Oncor Electric Delivery, owner of the largest power-line network in Texas, wants to spend more than $2 billion on batteries to solve the problem of fluctuating output from wind and solar.
The company is asking state legislators to change a law that prevents it from owning power plants before it invests in battery storage. It will then propose a spending plan to regulators “within months,” Chris Schein, a spokesman for Dallas-based Oncor, said in a phone interview today.
Oncor has talked to Tesla Motors Inc. about using its batteries for the grid. Use of batteries to supply electricity to the grid on demand would help with intermittent wind and solar power, which only generate when the sun shines or winds blow. Texas generates the most wind power of any state.

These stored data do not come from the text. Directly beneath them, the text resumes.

(* ===== verification/SerializerErrors.v ===== *)
(** [serialize] on records that do not fit their columns: which mismatches are
    reported and which panic. *)
From S2P Require Import Prelude.
From S2P Require Import Bytes.
From S2P Require Import RustStr.
From S2P Require Import Schema.
From S2P Require Import OrderedFloat.
From S2P Require Import DataModel.
From S2P Require Import Serializer.
From S2P Require Import SerializerLayout.

Section Errors.
Context {D : Type} `{DecimalLaws D}.

(** The sizes of any columns only grow the accumulators. *)
Lemma size_loop_any cs1 (vs1 : DbRecord D) cs2 vs2 s :
  length cs1 = length vs1 -> (length cs2 <= length vs2)%nat ->
  exists a b l, 0 <= a /\ 0 <= b
    /\ ofold (size_step (cs1 ++ cs2) (vs1 ++ vs2)) s (range (zlen cs1) (zlen (cs1 ++ cs2)))
       = Ok (mkSizes (total_record_size s + a + b) (fixed_length_size s + a)
               (variable_length_sizes s ++ l)).
Proof.
  revert cs1 vs1 vs2 s. induction cs2 as [|c cs2 IH]; intros cs1 vs1 vs2 s Hl Hl2.
  { rewrite app_nil_r, range_nil by lia. exists 0, 0, []. rewrite app_nil_r, !Z.add_0_r.
    by destruct s. }
  destruct vs2 as [|v vs2]; [simpl in Hl2; lia|]. pose proof (zlen_nonneg cs2).
  rewrite range_cons by len. cbn [ofold].
  assert (exists a b l, 0 <= a /\ 0 <= b /\
    size_step (cs1 ++ c :: cs2) (vs1 ++ v :: vs2) s (zlen cs1)
    = Ok (mkSizes (total_record_size s + a + b) (fixed_length_size s + a)
            (variable_length_sizes s ++ l))) as (a & b & l & Ha & Hb & ->).
  { unfold size_step. replace (zlen cs1) with (zlen vs1) by (unfold zlen; lia).
    rewrite index_middle. cbn [mbind outcome_bind].
    replace (zlen vs1) with (zlen cs1) by (unfold zlen; lia). rewrite index_middle.
    cbn [mbind outcome_bind]. destruct s as [tot fx vr].
    cbn [total_record_size fixed_length_size variable_length_sizes].
    destruct (is_null v); [exists 0, 0, []; rewrite app_nil_r, !Z.add_0_r; by split_and!|].
    destruct (get_fixed_size (data_type c)) as [n|] eqn:Hn.
    - exists n, 0, []. rewrite app_nil_r, Z.add_0_r.
      assert (0 <= n) by (destruct (data_type c); simplify_eq/=; lia). by split_and!.
    - unfold SIZE_OF_I32. destruct v as [| | | | |s|s| |].
      6, 7: pose proof (zlen_nonneg s); exists 0, (4 + zlen s), [zlen s]; rewrite !Z.add_0_r, Z.add_assoc;
        split_and!; (lia || done).
      all: exists 0, 4, []; rewrite app_nil_r, !Z.add_0_r; split_and!; (lia || done). }
  cbn [mbind outcome_bind].
  destruct (IH (cs1 ++ [c]) (vs1 ++ [v]) vs2
    (mkSizes (total_record_size s + a + b) (fixed_length_size s + a) (variable_length_sizes s ++ l)))
    as (a' & b' & l' & Ha' & Hb' & Hr); [by rewrite !length_app, Hl|simpl in Hl2; lia|].
  rewrite <- !app_assoc in Hr. cbn [app] in Hr.
  replace (zlen (cs1 ++ [c])) with (zlen cs1 + 1) in Hr by len. rewrite Hr.
  exists (a + a'), (b + b'), (l ++ l'). cbn [total_record_size fixed_length_size variable_length_sizes].
  rewrite app_assoc. split_and!; [lia|lia|]. do 2 f_equal; lia.
Qed.

(** The loop reaches the first column that does not fit. *)
Lemma serialize_reaches cs1 (vs1 : DbRecord D) c v cs2 vs2 :
  fits cs1 vs1 -> (length cs2 <= length vs2)%nat ->
  exists sizes s i,
    serialize (cs1 ++ c :: cs2) (vs1 ++ v :: vs2)
    = (s' ← serialize_step sizes s (i, (c, v));
       s' ← ofold (serialize_step sizes) s' (enum_from (i + 1) (zip cs2 vs2));
       Ok (ser_bytes s')).
Proof.
  intros Hf Hlen. unfold serialize, calculate_serialized_record_size.
  pose proof (null_bitmap_size_fits (cs1 ++ c :: cs2)) as HB8.
  pose proof (null_bitmap_size_nonneg (cs1 ++ c :: cs2)) as HB0.
  set (B := get_null_bitmap_size (cs1 ++ c :: cs2)) in *.
  assert (length cs1 = length vs1) as Hl by (by eapply Forall2_length).
  pose proof (zlen_nonneg cs1). pose proof (zlen_nonneg cs2).
  pose proof (zlen_nonneg (fixed_part vs1)). pose proof (zlen_nonneg (variable_part vs1)).
  assert (range 0 (zlen (cs1 ++ c :: cs2))
    = range 0 (zlen cs1) ++ range (zlen cs1) (zlen (cs1 ++ c :: cs2))) as ->.
  { unfold range. rewrite zlen_app.
    replace (zlen cs1 + zlen (c :: cs2) - 0) with (zlen cs1 + zlen (c :: cs2)) by lia.
    rewrite seqZ_app by len. f_equal; f_equal; lia. }
  rewrite ofold_app.
  pose proof (sizes_loop [] [] cs1 vs1 (c :: cs2) (v :: vs2) (mkSizes B 0 []) Hf eq_refl) as Hpre.
  cbn [app] in Hpre. change (zlen (@nil ColumnDefinition)) with 0 in Hpre. rewrite Hpre.
  cbn [mbind outcome_bind].
  destruct (size_loop_any cs1 vs1 (c :: cs2) (v :: vs2) (add_sizes (mkSizes B 0 []) vs1) Hl)
    as (a & b & l & Ha & Hb & Hsz); [simpl; lia|].
  rewrite Hsz. cbn [mbind outcome_bind]. unfold add_sizes.
  cbn [total_record_size fixed_length_size variable_length_sizes app].
  rewrite enumerate_from, zip_with_app, enum_from_app, ofold_app by done.
  destruct (serialize_loop cs1 vs1 Hf (fill 0 B) [] [] (fill 0 a) (fill 0 b) [] l B
    (B + (0 + zlen (fixed_part vs1) + a)) 0) as (bm & s' & _ & _ & Hr & _).
  - apply bitmap_zeros.
  - rewrite zlen_fill, zlen_nil by done. rewrite zlen_app, zlen_cons in HB8.
    unfold zlen in *. lia.
  - rewrite zlen_fill by done. len.
  - rewrite (zlen_fill 0 B), (zlen_fill 0 a) by done. len.
  - done.
  - set (F1 := zlen (fixed_part vs1)) in *. set (V1 := zlen (variable_part vs1)) in *.
    replace (B + F1 + V1 + a + b) with (B + (F1 + (a + (V1 + b)))) by lia.
    rewrite !fill_add by lia. rewrite (Z.add_0_l F1) in *. cbn [app] in Hr.
    change (zlen (@nil bool)) with 0 in Hr. rewrite Hr. cbn [mbind outcome_bind].
    cbn [zip zip_with]. rewrite enum_from_cons. cbn [ofold].
    exists (payload_sizes vs1 ++ l), s', (0 + zlen (zip cs1 vs1)).
    destruct (serialize_step (payload_sizes vs1 ++ l) s' _); reflexivity.
Qed.
End Errors.

(** C27: Records that do not fit: if the values before column [i] fit and
    column [i] is of a fixed size, then a text or blob there makes [serialize]
    report [DataTypeMismatch], but a number, float, date or decimal of another
    size makes it panic (in [copy_from_slice]) -- in particular an [Int] in a
    [BIGINT] column, which [is_compatible] accepts. *)
Theorem serialize_mismatch {D} `{DecimalLaws D} cs1 (vs1 : DbRecord D) c v cs2 vs2 n :
  fits cs1 vs1 -> (length cs2 <= length vs2)%nat -> get_fixed_size (data_type c) = Some n ->
  (match v with VText _ | VBlob _ => True | _ => False end ->
   serialize (cs1 ++ c :: cs2) (vs1 ++ v :: vs2) = Err DataTypeMismatch)
  /\ (match v with VNull | VBoolean _ | VText _ | VBlob _ => False | _ => zlen (fixed_bytes v) <> n end ->
   serialize (cs1 ++ c :: cs2) (vs1 ++ v :: vs2) = Panic)
  /\ (forall x, data_type c = TBigInt -> v = VInt x ->
   @is_compatible D _ SerializationError v (data_type c) = Ok true
   /\ serialize (cs1 ++ c :: cs2) (vs1 ++ v :: vs2) = Panic).
Proof.
  intros Hf Hlen Hn.
  destruct (serialize_reaches cs1 vs1 c v cs2 vs2 Hf Hlen) as (sizes & s & i & ->).
  assert (forall lo src bytes, zlen src <> n ->
    @copy_from_slice SerializationError Z lo (lo + n) src bytes = Panic) as Hcopy.
  { intros lo src bytes Hne. unfold copy_from_slice.
    replace (lo + n - lo) with n by lia. rewrite (proj2 (Z.eqb_neq _ _) Hne).
    by rewrite !andb_false_r. }
  unfold serialize_step at 2 4 6. rewrite Hn. split_and!.
  - by destruct v.
  - destruct v; intros Hv; try done; cbn [is_null value_eq write_fixed];
      by rewrite Hcopy by exact Hv.
  - intros x Hc ->. rewrite Hc in *. injection Hn as <-. split; [done|].
    cbn [is_null value_eq write_fixed]. by rewrite Hcopy.
Qed.

Lemma serialize_mismatch_witness :
  let c := mkColumn [105] TBigInt false None in
  let v : DataValue SimpleDecimal := VInt 5 in
  (match v with VText _ | VBlob _ => True | _ => False end ->
   serialize ([] ++ c :: []) ([] ++ v :: []) = Err DataTypeMismatch)
  /\ (match v with VNull | VBoolean _ | VText _ | VBlob _ => False | _ => zlen (fixed_bytes v) <> 8 end ->
   serialize ([] ++ c :: []) ([] ++ v :: []) = Panic)
  /\ (forall x, data_type c = TBigInt -> v = VInt x ->
   @is_compatible SimpleDecimal _ SerializationError v (data_type c) = Ok true
   /\ serialize ([] ++ c :: []) ([] ++ v :: []) = Panic).
Proof. cbv zeta. apply serialize_mismatch; [constructor|simpl; lia|reflexivity]. Defined.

“Texas is facing increasing demands on the power grid and we think this may be the best way to address it,” Schein said. “We need to propose a plan that provides many benefits to the grid.”
Deploying as much as 5,000 megawatts of battery storage would help reduce customer bills by cutting spending on new power plants and distribution infrastructure, according to a report today from Brattle Group Inc. Oncor, which is 80 percent owned by a subsidiary of Energy Future Holdings Corp., commissioned the study.
Energy storage for the grid is expected to surge to 20.8 gigawatts in 2024 from 538.4 megawatts this year, with revenue growing to $15.6 billion annually from $675 million, according to Navigant Research.
In the next seven or eight years, the price of batteries used for storage may fall by about half, to $230 a kilowatt-hour of generating capacity, said Sofia Savvantidou, an analyst at Citigroup Inc. in London.
Tesla has announced plans to build a “gigafactory” in Nevada that would produce batteries that can supply power to cars and store electricity for utilities. The company has said it plans to cut the per kilowatt-hour cost of its batteries by more than 30 percent.
Energy Future Holdings, which filed for bankruptcy with a $42 billion reorganization plan in April, is seeking a buyer for Oncor via auction. Oncor serves 10 million customers in Texas using 119,000 miles (191,000 kilometers) of power lines.